### What you should do
Each line starting at the one that contains "Lemma read_back id : 0 <= id < 2 ^ 31 →" and ending at the one that contains "intros Hid. rewrite" must be returned exactly, and the rest of the listing is left out.

### Data excerpts
Lemma placed_refill l m m' v id c c' : placed (l ++ [(v, id, c)]) m m' →
  placed (l ++ [(v, id, c')]) m (set_segments (<[id := c']> m'.(m_segments)) m').
Proof.
  intros [Hd Hn Hc He Hr Hf Hdirs]. rewrite fmap_app in Hd. apply list.NoDup_app in Hd as Hd'. destruct Hd' as (_&Hd'&_).
  split.
  - by rewrite fmap_app.
  - intros x [Hx| ->%list_elem_of_singleton]%elem_of_app; [apply Hn; set_solver|]. apply (Hn (v, id, c)). set_solver.
  - intros x [Hx| ->%list_elem_of_singleton]%elem_of_app; cbn; [|by rewrite lookup_insert_eq].
    rewrite lookup_insert_ne; [apply Hc; set_solver|]. intros ->. apply (Hd' x.1.2); [|set_solver].
    by apply list_elem_of_fmap_2 with (f := λ x : string * Z * list Z, x.1.2).
  - intros x [Hx| ->%list_elem_of_singleton]%elem_of_app; [apply He; set_solver|]. apply (He (v, id, c)). set_solver.
  - intros i Hi. cbn. rewrite fmap_app in Hi, Hr. rewrite lookup_insert_ne; [by apply Hr|].
    intros ->. apply Hi, elem_of_app. right. apply list_elem_of_here.
  - done.
  - done.
Qed.

Section shm.
Context `{!Kernel} `{!KernelOK}.

Lemma shm_create_ok n (Q : Z → machine → Prop) (E : Z → machine → Prop) m : (∀ m, E (-1) m) →
  (∀ id, m.(m_segments) !! id = None → 0 <= id < 2 ^ 31 →
     Q id (set_segments (<[id := replicate (Z.to_nat n) 0]> m.(m_segments)) m)) →
  wp (shm_create n) Q (λ _ _, False) E m.
Proof.
  intros HE HQ. unfold shm_create. apply wp_bind, wp_gets. apply wp_ifd; intros Hneg; [apply wp_exit, HE|].
  destruct (segment_fresh m n) as [Hnone Hlt]; [lia|]. apply wp_bind, wp_modify, wp_mret, HQ; [done|lia].
Qed.

Lemma shm_init_ok id n byte (Q : unit → machine → Prop) R E m : is_Some (m.(m_segments) !! id) →
  Q tt (set_segments (<[id := replicate (Z.to_nat n) byte]> m.(m_segments)) m) →
  wp (shm_init id n byte) Q R E m.
Proof.
  intros Hs HQ. unfold shm_init. apply wp_bind, wp_gets. rewrite (segment_attached m id Hs). by apply wp_modify.
Qed.

Lemma SingleShmSetup_ok n v l m m1 : placed l m m1 → v ∉ ((λ x, x.1.1) <$> l) →
  wp (SingleShmSetup n v) (λ id, placed (l ++ [(v, id, replicate (Z.to_nat n) 0)]) m)
    (λ _ _, False) (λ c _, c = -1) m1.
Proof.
  intros Hp Hv. unfold SingleShmSetup. apply wp_bind, shm_create_ok; [done|]. intros id Hid Hr.
  apply wp_bind, wp_gets. apply wp_if; intros _; [by wp_step|]. wp_step. wp_step.
  apply wp_bind, shm_init_ok; [cbn; rewrite lookup_insert_eq; by eexists|]. wp_step.
  cbn [m_segments set_environ set_segments]. rewrite insert_insert_eq.
  exact (placed_snoc l m m1 v id _ Hp Hv Hid Hr).
Qed.

(** The segments of [ShmSetup], in their order. *)
Definition shm_layout (map_size list_size : Z) (s : shm) : list (string * Z * list Z) :=
  let zeros n := replicate (Z.to_nat n) 0 in
  [(SHM_ENV_VAR, s.(shmId), zeros map_size);
   (GLOBAL_STATE_ENV_VAR, s.(global_state_shmid), zeros map_size);
   (VARIABLE_COUNT_SHM_ENV_VAR, s.(variable_count_shmid), zeros SIZEOF_U64);
   (BRANCH_TRACE_SHM_ENV_VAR, s.(branch_trace_shmid), zeros map_size);
   (CONCURRENT_FUNCTION_SHM_ENV_VAR, s.(concurrent_function_shmid), zeros SIZEOF_U64);
   (CONCURRENT_MUTEX_SHM_ENV_VAR, s.(concurrent_mutex_shmid), mutex_image);
   (TICK_NUM_SHM_ENV_VAR, s.(tick_num_shmid), zeros SIZEOF_U64);
   (ERROR_LIST_SHM_ENV_VAR, s.(error_list_shmId), zeros list_size);
   (ERROR_TRACED_SHM_ENV_VAR, s.(error_traced_shmId), zeros list_size)].

Definition no_matrices (s : shm) : Prop :=
  s.(control_matrix_shmid) = 0 ∧ s.(adjacency_matrix_shmid) = 0 ∧ s.(travel_matrix_shmid) = 0.

Ltac one_segment Hp :=
  apply wp_bind; eapply wp_conseq;
    [eapply SingleShmSetup_ok; [exact Hp|cbn; apply (bool_decide_unpack _); vm_compute; exact I]|];
  clear Hp; intros ? ? Hp; cbn [app] in Hp.

Lemma ShmSetup_ok map_size list_size m :
  wp (ShmSetup map_size list_size)
    (λ s m', placed (shm_layout map_size list_size s) m m' ∧ no_matrices s)
    (λ _ _, False) (λ c _, c = -1) m.
Proof.
  pose proof (placed_nil m) as Hp. unfold ShmSetup. do 6 one_segment Hp.
  apply wp_ifd; intros _; [by wp_step|]. apply wp_bind, wp_modify.
  match type of Hp with placed [?a; ?b; ?c; ?d; ?e; ?f] _ _ =>
    apply (placed_refill [a; b; c; d; e] _ _ _ _ _ mutex_image) in Hp end.
  cbn [app] in Hp. do 3 one_segment Hp. wp_step. split; [exact Hp|done].
Qed.

Lemma shm_removes l m :
  wp (for_each l shm_remove) (λ _ m', m'.(m_files) = m.(m_files) ∧ ∀ id, m'.(m_segments) !! id =
      if decide (id ∈ l) then None else m.(m_segments) !! id)
    (λ _ _, False) (λ _ _, False) m.
Proof.
  revert m. induction l as [|x l IH]; intros m; cbn [for_each]; [by wp_step|].
  apply wp_bind, wp_modify. eapply wp_conseq; [apply IH|]. intros _ m' [-> Hm'].
  split; [done|]. intros id. rewrite Hm'. cbn. rewrite lookup_delete.
  repeat case_decide; subst; set_solver.
Qed.
End shm.

(** ** The coverage of a group *)

Definition sync_names : list string := [sync_file_name; sync_branch_cov_file_name; file_lock].

(** Files of the group that were written, in their order. *)
Definition patch (l : list (string * string)) (f : fs) : fs :=
  foldr (λ x f, <[x.1 := bytes_of_string x.2]> f) f l.
Definition small_patch (l : list (string * string)) : Prop :=
  Forall (λ x, x.1 ∈ sync_names ∧ (String.length x.2 <= 20)%nat) l ∧ (length l <= 3)%nat.

Lemma patch_other l f name : small_patch l → name ∉ sync_names → patch l f !! name = f !! name.
Proof.
  intros [Hl _] Hn. induction Hl as [|x l [Hx _] Hl IH]; [done|]. cbn. rewrite lookup_insert_ne; [done|].
  intros E. apply Hn. by rewrite <-E.
Qed.

Lemma patch_size l f : (size (patch l f) <= size f + length l)%nat.
Proof.
  induction l as [|x l IH]; [cbn; lia|].
  change (patch (x :: l) f) with (<[x.1 := bytes_of_string x.2]> (patch l f)). cbn [length].
  rewrite map_size_insert. destruct (patch l f !! x.1); unfold id; lia.
Qed.

Lemma patch_bytes l f : map_Forall (λ _ b, Forall is_u8 b) f → map_Forall (λ _ b, Forall is_u8 b) (patch l f).
Proof.
  intros Hf. induction l as [|x l IH]; [done|]. cbn. apply map_Forall_insert_2; [|done]. apply bytes_of_string_u8.
Qed.

Lemma length_dec fuel n acc : (String.length (dec fuel n acc) <= S fuel + String.length acc)%nat.
Proof.
  revert n acc. induction fuel as [|fuel IH]; intros n acc; cbn [dec]; [cbn; lia|].
  destruct (n <? 10); [cbn; lia|]. etrans; [apply IH|]. cbn [String.length]. lia.
Qed.

Lemma length_to_string n : (String.length (to_string n) <= 20)%nat.
Proof. exact (length_dec 19 n EmptyString). Qed.

(** What [to_string] prints is one word. *)
Lemma until_space_dec fuel n acc : until_space acc = acc → until_space (dec fuel n acc) = dec fuel n acc.
Proof.
  assert (∀ n acc, until_space acc = acc →
    until_space (String (digit (n mod 10)) acc) = String (digit (n mod 10)) acc) as Hone.
  { intros k a Ha. cbn [until_space]. assert (0 <= k mod 10 < 10) as Hd by (apply Z.mod_pos_bound; lia).
    destruct (digit_plain _ _ (digit_of_digit _ Hd)) as [-> _]. by rewrite Ha. }
  revert n acc. induction fuel as [|fuel IH]; intros n acc Ha; cbn [dec]; [by apply Hone|].
  destruct (n <? 10); [by apply Hone|]. by apply IH, Hone.
Qed.

Lemma read_back id : 0 <= id < 2 ^ 31 →
  stoi (first_word (string_of_bytes (bytes_of_string (to_string id)))) = Some id.
Proof.
  intros Hid. rewrite string_of_bytes_of_string. unfold first_word.
  destruct (dec_head 19 id EmptyString) as (c&s&d&E&Hd). destruct (digit_plain c d Hd) as [Hs _].
  assert (skip_spaces (to_string id) = to_string id) as ->.
  { unfold to_string. rewrite E. cbn [skip_spaces]. by rewrite Hs. }
  unfold to_string. rewrite until_space_dec by done. fold (to_string id).
  rewrite <-(stoi_to_string id) by lia. unfold int_to_string. by rewrite decide_False by lia.
Qed.

Section group.
Context `{!Kernel} `{!KernelOK}.
Hypothesis Hopen : ∀ m name, name ∈ sync_names → may_open m name = true.

(** A map of the group: a new segment of bytes 255, and the file that names it. *)
Record created (name : string) (n id : Z) (m m' : machine) : Prop := Created {
  cr_new : m.(m_segments) !! id = None;
  cr_range : 0 <= id < 2 ^ 31;
  cr_segments : m'.(m_segments) = <[id := replicate (Z.to_nat n) 255]> m.(m_segments);
  cr_files : m'.(m_files) = <[name := bytes_of_string (to_string id)]> m.(m_files);
  cr_dirs : m'.(m_dirs) = m.(m_dirs);
}.

Lemma write_text_ok name text (Q : unit → machine → Prop) R E m : name ∈ sync_names →
  Q tt (set_m_files (<[name := bytes_of_string text]> m.(m_files)) m) → wp (write_text name text) Q R E m.
Proof. intros Hn HQ. unfold write_text. apply wp_bind, wp_gets. rewrite Hopen by done. by apply wp_modify. Qed.

Lemma multi_proc_shm_create_ok name n m : name ∈ sync_names →
  wp (multi_proc_shm_create name n) (λ id, created name n id m) (λ _ _, False) (λ c _, c = -1) m.
Proof.
  intros Hn. unfold multi_proc_shm_create. apply wp_bind, shm_create_ok; [done|]. intros id Hid Hr.
  apply wp_bind, write_text_ok; [done|]. apply wp_bind, shm_init_ok; [cbn; rewrite lookup_insert_eq; by eexists|].
  wp_step. split; [done|done| |done|done]. cbn. by rewrite insert_insert_eq.
Qed.

(** A map that a file names. *)
Definition named (name : string) (n : Z) (m : machine) (id : Z) : Prop :=
  m.(m_files) !! name = Some (bytes_of_string (to_string id)) ∧ 0 <= id < 2 ^ 31 ∧
  ∃ c, m.(m_segments) !! id = Some c ∧ bytes n c.

Lemma multi_proc_shm_get_ok name n id m : named name n m id →
  wp (multi_proc_shm_get name) (λ r m', r = Some id ∧ m' = m) (λ _ _, False) (λ _ _, False) m.
Proof.
  intros (Hf&Hr&c&Hs&_). unfold multi_proc_shm_get. apply wp_bind, wp_gets. rewrite Hf. change (default [] (Some ?x)) with x.
  rewrite read_back by done. apply wp_gets. split; [|done].
  rewrite decide_True; [done|]. rewrite Hs. split; [by eexists|]. apply segment_attached. by rewrite Hs.
Qed.

(** What the master of a group creates, the slaves find: the file that is
    written holds the identifier of a new segment, all 255, and reading it back gives
    this segment. *)
Theorem group_map_found name n m : name ∈ sync_names →
  wp (a ← multi_proc_shm_create name n; b ← multi_proc_shm_get name; mret (a, b))
    (λ p m', p.2 = Some p.1 ∧ m.(m_segments) !! p.1 = None ∧
       m'.(m_segments) !! p.1 = Some (replicate (Z.to_nat n) 255))
    (λ _ _, False) (λ c _, c = -1) m.
Proof.
  intros Hn. wp_step. eapply wp_conseq; [by apply multi_proc_shm_create_ok|]. intros id m1 [Hnew Hr Es Ef _].
  wp_step. eapply wp_mono; [apply (multi_proc_shm_get_ok name (zlen (replicate (Z.to_nat n) 255)) id)| |done|done].
  - split; [by rewrite Ef, lookup_insert_eq|]. split; [done|]. eexists.
    rewrite Es, lookup_insert_eq. split; [done|]. split; [done|]. apply Forall_replicate. unfold is_u8. lia.
  - intros r m2 [-> ->]. wp_step. cbn. rewrite Es, lookup_insert_eq. done.
Qed.
End group.

(** ** From the command line to the loop *)

Lemma patch_cons l x f : patch (x :: l) f = <[x.1 := bytes_of_string x.2]> (patch l f).
Proof. done. Qed.

Lemma map_of_255 n : 0 <= n → bytes n (replicate (Z.to_nat n) 255).
Proof.
  intros Hn. split; [unfold zlen; rewrite length_replicate; lia|]. apply Forall_replicate. unfold is_u8. lia.
Qed.

Lemma map_of_zeros n : 0 <= n → bytes n (replicate (Z.to_nat n) 0).
Proof.
  intros Hn. split; [unfold zlen; rewrite length_replicate; lia|]. apply Forall_replicate. unfold is_u8. lia.
Qed.

(** The directory of a fuzzer in its group. *)
Definition output_of (o : options) : string := (o.(o_outputDir) +:+ o.(o_sync_id)) +:+ "/".
Definition final_options (o : options) : options := set_outputDir (output_of o) o.

Section start.
Context `{!Kernel} `{!KernelOK}.
Hypothesis Hopen : ∀ m name, name ∈ sync_names → may_open m name = true.

(** The maps of the group, and the lock file. *)
Definition joined (n : Z) (m : machine) (p : option Z * option Z) (m' : machine) : Prop :=
  (∃ c d, shared_maps m' p = Some (c, d) ∧ bytes n c ∧ bytes n d) ∧
  is_Some (m'.(m_files) !! file_lock) ∧ m'.(m_dirs) = m.(m_dirs) ∧
  ∃ l, small_patch l ∧ m'.(m_files) = patch l m.(m_files).

(** The lock file is written when it is not there. *)
Lemma lock_ok n p k m1 m (Q : option Z * option Z → machine → Prop) R E : (length k <= 2)%nat →
  small_patch k → m1.(m_files) = patch k m.(m_files) → m1.(m_dirs) = m.(m_dirs) →
  (∃ c d, shared_maps m1 p = Some (c, d) ∧ bytes n c ∧ bytes n d) →
  (∀ m', joined n m p m' → Q p m') →
  wp (there ← gets (λ m, bool_decide (is_Some (m.(m_files) !! file_lock)));
      when (negb there) (write_text file_lock "file_lock") ;; mret p) Q R E m1.
Proof.
  intros Hk [Hp Hl] Ef Ed Hs HQ. apply wp_bind, wp_gets, wp_bind, wp_when; intros Hb.
  - apply write_text_ok; [done|set_solver|]. wp_step. apply HQ. split; [done|]. cbn.
    rewrite lookup_insert_eq. split; [by eexists|]. split; [done|]. exists ((file_lock, "file_lock") :: k).
    rewrite patch_cons, Ef. split; [|done]. split; [|cbn; lia]. constructor; [|done]. split; [set_solver|cbn; lia].
  - wp_step. apply HQ. split; [done|]. split; [|split; [done|by exists k]].
    by apply negb_false_iff, bool_decide_eq_true_1 in Hb.
Qed.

### Solution
Lemma read_back id : 0 <= id < 2 ^ 31 →
  stoi (first_word (string_of_bytes (bytes_of_string (to_string id)))) = Some id.
Proof.
  intros Hid. rewrite string_of_bytes_of_string. unfold first_word.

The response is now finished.